Software
We develop software for population genetics, including tools for simulation, inference, and infrastructure.
tskit
We’re core members of the community building tools for working with tree sequences, an exciting and highly efficient format for storing and working with genome sequences as well as the underlying genealogical trees. All of this work is led by Jerome Kelleher at Oxford. See tskit.dev for more about the community and the tools; in particular, see:
- tskit: manipulate, plot, and analyse tree sequences
- pyslim: interface with SLiM’s tree sequences
- msprime: a coalescent simulator
stdpopsim
We are also core members of the PopSim Consortium. The main product (so far) of the consortium is stdpopsim, which aims to make it easier for you to run reproducible, bug-free simulations of genetic datasets from published demographic histories, genetic maps, and more.
- find the code on github: github.com/popsim-consortium/stdpopsim
- and the documentation: stdpopsim.readthedocs.io/en/latest/introduction.html
locator
locator is a supervised machine learning method for predicting the geographic origin of a sample from genotype or sequencing data.
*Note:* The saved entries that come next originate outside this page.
(** ** Ways to match, built piece by piece *)

Lemma matches_Lit (l s : text) (g : gmap nat text) :
  matches (Lit l) (l ++ s) g (Success l s g).
Proof. simpl. auto. Qed.

Lemma matches_Star (p : N -> bool) (m s : text) (g : gmap nat text) :
  forallb p m = true -> matches (Star p) (m ++ s) g (Success m s g).
Proof. simpl. auto. Qed.

Lemma matches_Plus (p : N -> bool) (m s : text) (g : gmap nat text) :
  m <> [] -> forallb p m = true -> matches (Plus p) (m ++ s) g (Success m s g).
Proof.
  intros Hne Hm. destruct m as [|c m]; [contradiction|].
  simpl in Hm. apply andb_true_iff in Hm as [Hc Hm].
  unfold Plus. cbn [matches].
  exists (Success [c] (m ++ s) g), (Success m s g). cbn [matched rest caps].
  split; [exists c; auto|]. split; [auto|reflexivity].
Qed.

Lemma matches_Seq (r1 r2 : regex) (s : text) (g : gmap nat text) (a1 a2 : success) :
  matches r1 s g a1 -> matches r2 (rest a1) (caps a1) a2 ->
  matches (Seq r1 r2) s g (Success (matched a1 ++ matched a2) (rest a2) (caps a2)).
Proof. intros H1 H2. cbn [matches]. exists a1, a2. auto. Qed.

Lemma matches_Grp (n : nat) (r : regex) (s : text) (g : gmap nat text) (a : success) :
  matches r s g a ->
  matches (Grp n r) s g (Success (matched a) (rest a) (<[n := matched a]> (caps a))).
Proof. intros H. cbn [matches]. exists a. auto. Qed.

Lemma matches_Plus_inv (p : N -> bool) (s : text) (g : gmap nat text) (a : success) :
  matches (Plus p) s g a ->
  s = matched a ++ rest a /\ matched a <> [] /\ forallb p (matched a) = true /\
  caps a = g.
Proof.
  unfold Plus. cbn [matches].
  intros (a1 & a2 & (c & Hc & -> & Hm1 & Hg1) & (Hs & Hm2 & Hg2) & ->).
  cbn [matched rest caps]. rewrite Hm1. simpl. rewrite Hc, Hm2, Hs, Hg2, Hg1.
  repeat split. discriminate.
Qed.

(** An optional group that is one word, followed by [r]. *)
Lemma matches_Opt_word_inv (n : nat) (l : text) (r : regex)
    (s : text) (g : gmap nat text) (a : success) :
  matches (Seq (Opt (Grp n (Lit l))) r) s g a ->
  exists (b : bool) (s' : text) (a' : success),
    s = (if b then l else []) ++ s' /\
    matches r s' (if b then <[n := l]> g else g) a' /\
    a = Success ((if b then l else []) ++ matched a') (rest a') (caps a').
Proof.
  cbn [matches].
  intros (a1 & a2 & [(a0 & (Hs & Hm & Hg) & ->)| ->] & H2 & ->);
    cbn [matched rest caps] in *.
  - exists true, (rest a0), a2. rewrite Hm, Hg in *. auto.
  - exists false, s, a2. auto.
Qed.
- find it on github: github.com/kr-colab/locator
ReLERNN
ReLERNN uses deep learning to infer the genome-wide landscape of recombination from as few as four individually sequenced chromosomes, or from allele frequencies inferred by pooled sequencing.
- find it on github: github.com/kr-colab/ReLERNN
disperseNN2
A deep learning toolset for estimating the the mean per-generation dispersal distance from georeferenced SNPs.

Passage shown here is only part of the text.